100% pure モノクロの故郷に、百彩の花が咲いて、朝に夕に、日に月に、涼やかな雨風が吹いて、彩り豊かな光景が甦る。

百球肩。

2020年09月30日 | 千伝。
昨日のNHK テレビ番組「ファミリー・ヒストリー」の主人公は、江川卓さん。

かなり驚いたのは、江川さんの祖父(母方)が福井県大野出身であった事。

江川さんと言えば、高校時代から怪物投手と騒がれて、巨人入団の際、日本中を騒がせた1978(昭和53)年11月の「空白の一日」の当事者でしょう。

番組の終わりで、江川さんは、「小林さんには迷惑をかけた」と、しんみりと述べていました。

我々世代以上の日本人ならば、強烈な出来事として思い出に残っているはずです。

あの空白の一日の事件で、巨人から阪神へ電撃トレードされたのが、巨人のエースとして活躍していた小林繁投手。

その後、阪神に入団した小林さんは、悲劇のヒーローとして大活躍。

しかし、1983年には現役引退 通算139勝。

現役引退後も、小林さんは、ルックスも良し、弁舌も爽やか、野球解説者、タレントとしても人気を博し、事業家としても活躍します。

悲劇という災いが転じて、福と成す・・・そんな小林さんの人生に映りました。

ところが、小林さんが政界進出に失敗、バブル崩壊で事業も失敗、大きな借金を背負います。

新しい職探しをしなければなりません。

その時、阪神時代の同僚、川藤幸三さん(福井県出身)が、福井県あわら市にあるゴルフ場の支配人を職を紹介したとのこと。

以降、小林繁さんの生活拠点は、福井となります。

しかし、2003年、小林さんは、自己破産。

ゴルフ場の支配人も辞めることになりました。

その後も福井を生活拠点にして、日本ハムの二軍投手コーチ、地元オール福井少年チームのコーチを務めました。

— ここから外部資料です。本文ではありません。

(** A challenge that is outstanding in the store and not marked as consumed
    for its connection. *)
Lemma active_is_outstanding calls id stored :
  (run_challenges calls).(ChallengeStore.active) !! id = Some stored →
  (stored.(StoredChallenge.connection_scope), id) ∉ (run_challenges calls).(ChallengeStore.consumed) →
  outstanding calls stored.(StoredChallenge.connection_scope) id stored.
Proof.
  unfold run_challenges. revert id stored. induction calls as [|call calls IH] using rev_ind; intros id stored; [done|].
  rewrite foldl_snoc. set (c := foldl apply_challenge ChallengeStore_default calls) in *. destruct call as [input id' nonce|scope proof key revoked now|scope]; simpl.
  - destruct (issue_result input id' nonce c) as [_ ->].
    destruct (is_ok (ChallengeStore_issue input id' nonce ChallengeStore_default).2) eqn:Hok; simpl.
    + intros [[-> <-]|[Hne Ha]]%lookup_insert_Some Hn.
      * exists calls, input, nonce, []. split_and!; done.
      * apply outstanding_snoc; [by apply IH|]. simpl. by rewrite bool_decide_false.
    + intros Ha Hn. apply outstanding_snoc; [by apply IH|]. simpl. by rewrite Hok, andb_false_r.
  - unfold ChallengeStore_verify. case_bool_decide as Hc; simpl.
    + intros Ha Hn. apply outstanding_snoc; [by apply IH|]. simpl. apply bool_decide_eq_false. intros [-> <-]. done.
    + destruct (c.(ChallengeStore.active) !! proof.(ChallengeProof.challenge_id)) as [st|] eqn:Hst; simpl.
      * intros [Hne Ha]%lookup_delete_Some Hn. apply outstanding_snoc; [apply IH; [done|set_solver]|].
        simpl. apply bool_decide_eq_false. by intros [_ ?].
      * intros Ha Hn. apply outstanding_snoc; [by apply IH|]. simpl. apply bool_decide_eq_false. intros [_ <-]. congruence.
  - intros [Ha Hne]%map_lookup_filter_Some Hn. apply outstanding_snoc.
    + apply IH; [done|]. set_solver.
    + simpl in *. apply bool_decide_eq_false. congruence.
Qed.

Lemma check_proof_ok scope proof key revoked now stored device :
  check_proof scope proof key revoked now stored = Ok device →
  stored.(StoredChallenge.connection_scope) = scope ∧ stored.(StoredChallenge.request_id) = proof.(ChallengeProof.request_id) ∧
  now < stored.(StoredChallenge.expires_at_ms) ∧ revoked = false ∧ stored.(StoredChallenge.device_id) = device ∧
  ∃ transcript, build_transcript (transcript_of stored proof.(ChallengeProof.challenge_id)) = Ok transcript ∧
    verify_transcript_signature key transcript proof.(ChallengeProof.signature_der) = Ok tt.
Proof.
  unfold check_proof. case_bool_decide as Hs; [done|].
  destruct (Z.eqb_spec stored.(StoredChallenge.request_id) proof.(ChallengeProof.request_id)); [|done]. simpl.
  destruct (Z.leb_spec stored.(StoredChallenge.expires_at_ms) now); [done|]. destruct revoked; [done|]. simpl.
  destruct (build_transcript _) as [t|] eqn:Ht; [|done]. simpl.
  destruct (verify_transcript_signature _ _ _) as [[]|] eqn:Hv; [|done]. intros [= <-]. split_and!; try done. by exists t.
Qed.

東京での日本ハムの催しに出席した翌日の2010年1月17日、福井市の自宅で背中の痛みを訴え、救急車で搬送、急性心不全で急死、享年57歳でした。合掌。

それから5年後、2015年の春の選抜では、小林さんが教えた野球少年は、敦賀気比高の選手として、北陸初の全国優勝を果たしました。

因みに、小林さんが福井に移住したのは、小林さんの母方が、福井出身だったと聞きました。

江川卓さん、小林繁さん、共にルーツが福井であった事を、お互い知っていたのかな?

江川さんが、現役引退したのが、1987年 135勝。

お二人共に、31歳、32歳で引退しています。

一生懸命に投げやり遂げた野球人生。

一所懸命に投げすぎて百球肩。

空白の地ではないけど、福井から観た記録よりも記憶に残る野球ドラマでした。